(* ===== verification/DroneEdge.v ===== *)
(** * A drone's command edge

    [services/fleet_simulator/src/aerial_rescue_fleet_simulator/durable_processing.py] over the
    store adapter of [store_adapter.py]: a delivered command is refused durably, or claimed,
    admitted, applied and answered in one transaction, and settled only afterwards.  The
    simulated effect of a command is an argument, of which [effect_for] of [runtime.py] is the
    one the process passes. *)

From S2P Require Import Prelude PyStr Regex PyVal Canonical JsonBytes Digest Instant Idempotency Commands Topics Envelope Authority Ingress.
From S2P Require Import Sql Schema StoreRefusals StoreEvents StoreReceipts FleetStore Delivery DroneCommand.
Local Open Scope string_scope.
Local Open Scope Z_scope.

Inductive ProcessingRefusal : Set :=
| INVALID_COMMAND | UNKNOWN_DRONE | INVALID_OUTCOME | CRITICAL_OUTBOX_CAPACITY | DUPLICATE_RESULT.

#[export] Instance ProcessingRefusal_eq_dec : EqDecision ProcessingRefusal.
Proof. solve_decision. Defined.

(** [error.refusal.name.lower().replace("_", "-")]; [INVALID_OUTCOME] is the member
    [INVALID_EFFECT]. *)
Definition processing_code (r : ProcessingRefusal) : string :=
  match r with
  | INVALID_COMMAND => "invalid-command" | UNKNOWN_DRONE => "unknown-drone"
  | INVALID_OUTCOME => "invalid-effect" | CRITICAL_OUTBOX_CAPACITY => "critical-outbox-capacity"
  | DUPLICATE_RESULT => "duplicate-result"
  end.

Inductive CommandProcessingOutcome : Set := APPLIED | ANSWERED_AGAIN | SUPERSEDED | OUTBOX_FULL.

(** [ANSWERED_AGAIN] is the member [DUPLICATE]. *)
Record CommandProcessingResult : Set := { processed : CommandProcessingOutcome; result_bytes : option string }.

(** The calls on the settlement port, which may raise. *)
Inductive edge_settlement : Set := Accepts | Fails | Rejects.
Definition world {W E A} (f : W → A * W) : act W E A := λ w, let '(a, w) := f w in (Ok a, w).
Definition modify {W E} (f : W → W) : act W E unit := λ w, (Ok tt, f w).

Section serve.
Context `{N : Normalization} `{M : CommandModels} `{F : FleetSession} (limit : nat) (r : Runtime).
Let mission_id := Scenario.mission_id (scenario r).

(** ** Readings *)

(** [_publish] *)
Definition publish_reading (x : Reading) : act port_state serve_failure PublishOutcome :=
  s ← world (draw_stamp (reading_drone x));
  source ← plainly (or_raise (run_event_source (reading_drone x) mission_id) NotAscii);
  match telemetry_record mission_id x s (Some source) with
  | Err (RecordError _) => mret UNRECORDABLE
  | Err e => plainly (Err (RecordFailed e))
  | Ok (topic, d) =>
      bytes ← plainly (map_err (λ e, RecordFailed (Uncanonical e)) (canonical_bytes (PyDict d)));
      o ← world (send_telemetry topic bytes);
      mret match o with Some _ => REFUSED | None => PUBLISHED end
  end.

(** ** Commands *)

(** [_resolution] *)
Definition resolution (c : IncomingCommand) : CommandEvent :=
  match body c with
  | ASSIGN a => if decide (DroneCommand.sector_id a ∈ sectors (scenario r)) then SUCCEED else FAIL
  | ESCALATE _ => SUCCEED
  end.

(** [_report] *)
Definition report (drone : string) (c : IncomingCommand) (p : CommandProgress) : act port_state serve_failure unit :=
  stamp ← world (draw_result_stamp drone (DroneCommand.correlation_id c) (DroneCommand.event_id c));
  '(topic, d) ← plainly (map_err ResultFailed (result_record mission_id drone (DroneCommand.command_id c) (Commands.state p) stamp));
  bytes ← plainly (map_err CommandUncanonical (canonical_bytes (PyDict d)));
  o ← world (send_result topic bytes);
  plainly (match o with Some e => Err (Transport e) | None => Ok tt end).
(* ===== verification/Recorder.v ===== *)
(** * The recorder

    [services/recorder/src/aerial_rescue_recorder/capture.py], its store adapter [store.py], and
    [process_next] of [processing.py]: an accepted notification's inbox claim, source event,
    mission lifecycle, audit record, broker link and completed claim commit in one transaction,
    and only then is a guaranteed delivery settled.  What the recorder's store does on its own is
    [StoreInbox], [StoreTimeline], [StoreAudit] and [StoreRefusals]. *)

From S2P Require Import Prelude PyStr PyVal Canonical JsonBytes Digest DroneCommand FleetRecords Mission Topics Envelope Idempotency Ingress.
From S2P Require Import Sql Schema StoreRefusals StoreInbox StoreAudit StoreTimeline.
Local Open Scope string_scope.
Local Open Scope Z_scope.

Inductive RecordingPolicy : Set := RECORD | EXCLUDED.

#[export] Instance RecordingPolicy_eq_dec : EqDecision RecordingPolicy.
Proof. solve_decision. Defined.

Definition EXCLUDED_FAMILIES : list Family := [AGENT_RESPONSE; GATEWAY_REQUEST; GATEWAY_RESPONSE].
Definition recording_policy (f : Family) : RecordingPolicy :=
  if decide (f ∈ EXCLUDED_FAMILIES) then EXCLUDED else RECORD.

Definition MISSION_LIFECYCLE_TYPE : string := "aerial-rescue.v1.mission.event.lifecycle".
Definition LIFECYCLE_MEMBER : string := "lifecycle".

Inductive CaptureRefusal : Set :=
| SETTLEMENT_MISMATCH | EXCLUDED_FAMILY | TOPIC_BINDING | INBOX_OUTCOME | AUDIT_ORDINAL | MISSION_LIFECYCLE.

Inductive CaptureDecision : Set := RECORDED | DUPLICATE | REFUSED.

#[export] Instance CaptureDecision_eq_dec : EqDecision CaptureDecision.
Proof. solve_decision. Defined.

(** [ReceivedNotification] *)
Record ReceivedNotification : Set := { topic : Topic; envelope : Envelope; observed_at : string }.

(** [RecordingFact], with its parts as the values the adapter stores of them. *)
Record RecordingFact : Set := {
  inbox : InboxIdentity; source_event : StoredSourceEvent; audit : AuditRecord;
  fact_event : BrokerEvent; received_at : string; mission_lifecycle : option MissionState
}.

Record CaptureOutcome : Set := { captured : CaptureDecision; captured_ordinal : Z }.

(** The calls on the settlement capability, which may raise. *)
Inductive recorder_settlement : Set := Accepts | Rejects.

Class RecorderPort := { recorder_error : Type; settle_recorder : recorder_settlement → option recorder_error }.

(** Everything that leaves [capture] as an exception. *)
Inductive capture_failure `{RecorderPort} : Type :=
| CaptureError (refusal : CaptureRefusal)
| BindingLookup (name : string)
| Uncanonical (e : CanonicalizationError)
| Undigestible (e : digest_failure)
| BadTopic (e : topic_failure)
| InboxFailure (e : store_failure InboxRefusal)
| SourceFailure (e : store_failure SourceEventRefusal)
| AuditFailure (e : store_failure AuditRefusal)
| EventFailure (e : store_failure DashboardEventRefusal)
| RunFailure (e : store_failure DashboardRunRefusal)
| MissionRefused
| StoreAdapterError
| SettlementFailed (e : recorder_error).

(** [MissionState[name]], of the members' names. *)
Definition state_name (s : MissionState) : string :=
  match s with
  | PLANNED => "PLANNED" | SEARCHING => "SEARCHING" | ESCALATED => "ESCALATED"
  | COMPLETED => "COMPLETED" | EXHAUSTED => "EXHAUSTED" | ABORTED => "ABORTED"
  end.
Definition STATE_NAMES : list (string * MissionState) := (λ s, (state_name s, s)) <$> enum MissionState.
Definition named_state (name : string) : option MissionState := dict_get STATE_NAMES name.

(** [_PERMANENT_STORE_REFUSALS] *)
Definition PERMANENT_STORE_REFUSALS : list DashboardEventRefusal :=
  [DIVERGENT_DUPLICATE; SEQUENCE_REUSED; STALE_SEQUENCE; UNREADABLE_SOURCE; UNREADABLE_EVENT].

Section recorder.
Context `{N : Normalization} `{D : Database} `{P : RecorderPort} (limit : nat) (consumer : string).

Abbreviation recorder_tx := (tx capture_failure).

(** [_observed_lifecycle] *)
Definition observed_lifecycle (e : Envelope) : result capture_failure (option MissionState) :=
  if negb (bool_decide (Envelope.type e = MISSION_LIFECYCLE_TYPE)) then Ok None else
  match get (data e) LIFECYCLE_MEMBER with
  | PyStr name => s ← or_raise (named_state name) (CaptureError MISSION_LIFECYCLE); Ok (Some s)
  | _ => Err (CaptureError MISSION_LIFECYCLE)
  end.

(** What [except ValueError] makes of the check of an arrived envelope. *)
Definition unbound (e : envelope_failure) : capture_failure :=
  match envelope_lookup e with Some n => BindingLookup n | None => CaptureError TOPIC_BINDING end.

(** [_recording_fact].  The envelope's sequence is fifteen digits, which [int] reads. *)
Definition recording_fact (x : ReceivedNotification) : result capture_failure RecordingFact :=
  let e := envelope x in
  map_err unbound (check_topic_binding e (topic x)) ;;
  bytes ← map_err Uncanonical (canonical_bytes (PyDict (envelope_document e)));
  digest ← map_err Undigestible (source_event_digest e);
  text ← map_err BadTopic (format_topic (topic x));
  lifecycle ← observed_lifecycle e;
  Ok {| inbox := {| StoreInbox.consumer := consumer; StoreInbox.source := Envelope.source e;
                    StoreInbox.event_id := Envelope.id e; StoreInbox.mission_id := Envelope.subject e;
                    StoreInbox.canonical_digest := digest |};
        source_event := {| StoreTimeline.source := Envelope.source e; StoreTimeline.event_id := Envelope.id e;
                           StoreTimeline.mission_id := Envelope.subject e; StoreTimeline.topic := text;
                           StoreTimeline.canonical_digest := digest; canonical_payload := bytes;
                           StoreTimeline.observed_at := Envelope.time e |};
        audit := {| StoreAudit.mission_id := Envelope.subject e; kind := Envelope.type e;
                    occurred_at := Envelope.time e; StoreAudit.payload := bytes;
                    StoreAudit.correlation_id := Envelope.correlation_id e;
                    StoreAudit.causation_id := Envelope.causation_id e;
                    StoreAudit.traceparent := Envelope.traceparent e |};
        fact_event := {| broker_source := Envelope.source e; broker_event := Envelope.id e;
                         source_sequence := digits_value 0 (Envelope.sequence e);
                         payload_digest := sha256_hex bytes |};
        received_at := observed_at x; mission_lifecycle := lifecycle |}.

(** ** The store adapter *)

Definition ordinal_document (n : Z) : members := document [("auditOrdinal", PyInt n)].

(** [_decode_ordinal] *)
Definition decode_ordinal (bytes : option string) : result capture_failure Z :=
  raw ← or_raise bytes StoreAdapterError;
  v ← map_err (λ _, StoreAdapterError) (decode_bytes limit raw);
  canonical ← map_err (λ _, StoreAdapterError) (canonical_bytes v);
  raise_if (negb (bool_decide (canonical = raw))) StoreAdapterError ;;
  match v with
  | PyDict d =>
      raise_if (negb (exactly ["auditOrdinal"] d)) StoreAdapterError ;;
      match get d "auditOrdinal" with
      | PyInt n => if 0 <? n then Ok n else Err StoreAdapterError
      | _ => Err StoreAdapterError
      end
  | _ => Err StoreAdapterError
  end.

(** [claim_inbox]: nothing when the claim is new, or the ordinal of the duplicate. *)
Definition claim_inbox (i : InboxIdentity) : recorder_tx (option Z) :=
  o ← lift InboxFailure (claim i);
  match decision o with
  | CLAIMED => pure (raise_if (bool_decide (is_Some (prior o))) StoreAdapterError) ;; mret None
  | StoreInbox.DUPLICATE => n ← pure (decode_ordinal (prior o)); mret (Some n)
  end.

Definition apply_mission_lifecycle (m : string) (target : MissionState) : recorder_tx unit :=
  name ← lift RunFailure (mission_lifecycle_for_update m);
  current ← pure (or_raise (named_state name) MissionRefused);
  if decide (current = target) then mret tt else
  event ← pure (or_raise (event_reaching target) MissionRefused);
  approved ← pure (map_err (λ _, MissionRefused) (transition current event));
  lift RunFailure (transition_mission m (state_name current) (state_name approved)).

(** [append_audit], and the [_positive_ordinal] of what it returns. *)
Definition append_audit (r : AuditRecord) : recorder_tx Z :=
  v ← lift AuditFailure (append r);
  match v with
  | SInt n => if 0 <? n then mret n else pure (Err (CaptureError AUDIT_ORDINAL))
  | _ => pure (Err (CaptureError AUDIT_ORDINAL))
  end.

Definition complete_inbox (i : InboxIdentity) (n : Z) (at_ : string) : recorder_tx unit :=
  bytes ← pure (map_err Uncanonical (canonical_bytes (PyDict (ordinal_document n))));
  lift InboxFailure (complete i bytes at_).

(** ** One notification *)

(** [_persist] *)
Definition persist (f : RecordingFact) : recorder_tx CaptureOutcome :=
  known ← claim_inbox (inbox f);
  match known with
  | Some n => mret {| captured := DUPLICATE; captured_ordinal := n |}
  | None =>
      lift SourceFailure (record (source_event f)) ;;
      match mission_lifecycle f with
      | Some target => apply_mission_lifecycle (StoreAudit.mission_id (audit f)) target
      | None => mret tt
      end ;;
      n ← append_audit (audit f);
      lift EventFailure (link_broker_event (fact_event f) (StoreAudit.mission_id (audit f)) n) ;;
      complete_inbox (inbox f) n (received_at f) ;;
      mret {| captured := RECORDED; captured_ordinal := n |}
  end.

(** What the handler leaves: its value or exception, the store, and the settlements it asked for. *)
Record capturing : Type := {
  returned : result capture_failure CaptureOutcome; store : db; asked : list recorder_settlement
}.

Definition raising (e : capture_failure) (d : db) : capturing := {| returned := Err e; store := d; asked := [] |}.

(** A guaranteed delivery is settled; a direct one has nothing to settle. *)
Definition settling (guaranteed : bool) (s : recorder_settlement) (o : CaptureOutcome) (d : db) : capturing :=
  if guaranteed
  then {| returned := match settle_recorder s with Some e => Err (SettlementFailed e) | None => Ok o end;
          store := d; asked := [s] |}
  else {| returned := Ok o; store := d; asked := [] |}.
(* ===== verification/Progression.v ===== *)
(** * Command progression

    [services/command_gateway/src/aerial_rescue_command_gateway/progression.py]: the five-send
    lifecycle of a dispatched command.  A send and a timeout are recorded each in a transaction
    of its own; a drone's result is recorded with its inbox identity in one, and a result that is
    no edge of the command's state is answered as stale and changes nothing but the inbox. *)

From S2P Require Import Prelude PyStr Regex PyVal Canonical JsonBytes Topics Envelope Lifecycle Commands Dispatch.
From S2P Require Import Sql Schema StoreProposals StoreInbox StoreProgress Ingress Authorization Delivery GatewaySample.
Local Open Scope string_scope.
Local Open Scope Z_scope.

Definition REFUSAL_CHANNEL : string := "command-gateway-command-result".
Definition SEND_BUDGET : SendBudget := {| max_sends := MAX_COMMAND_SENDS |}.

Inductive ProgressionRefusal : Set := INGRESS_KIND | DUPLICATE_RESULT.
Inductive TimeoutOutcome : Set := RETRY | ABANDONED.
Inductive CommandResultOutcome : Set := UPDATED | STALE | MISMATCH | DUPLICATE.

#[export] Instance CommandResultOutcome_eq_dec : EqDecision CommandResultOutcome.
Proof. solve_decision. Defined.
#[export] Program Instance CommandResultOutcome_finite : Finite CommandResultOutcome :=
  {| enum := [UPDATED; STALE; MISMATCH; DUPLICATE] |}.
Solve All Obligations with solve_finite.

Definition outcome_value (o : CommandResultOutcome) : string :=
  match o with
  | UPDATED => "updated" | STALE => "stale" | MISMATCH => "identity-mismatch" | DUPLICATE => "duplicate"
  end.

### Work request:
Reproducing the whole listing above is not the task. Copy exactly only the lines from the one with "StoreTimeline.event_id := Envelope.id e;" to the one with "StoreTimeline.observed_at := Envelope.time", both kept.

### Problem solution:
        source_event := {| StoreTimeline.source := Envelope.source e; StoreTimeline.event_id := Envelope.id e;
                           StoreTimeline.mission_id := Envelope.subject e; StoreTimeline.topic := text;
                           StoreTimeline.canonical_digest := digest; canonical_payload := bytes;
                           StoreTimeline.observed_at := Envelope.time e |};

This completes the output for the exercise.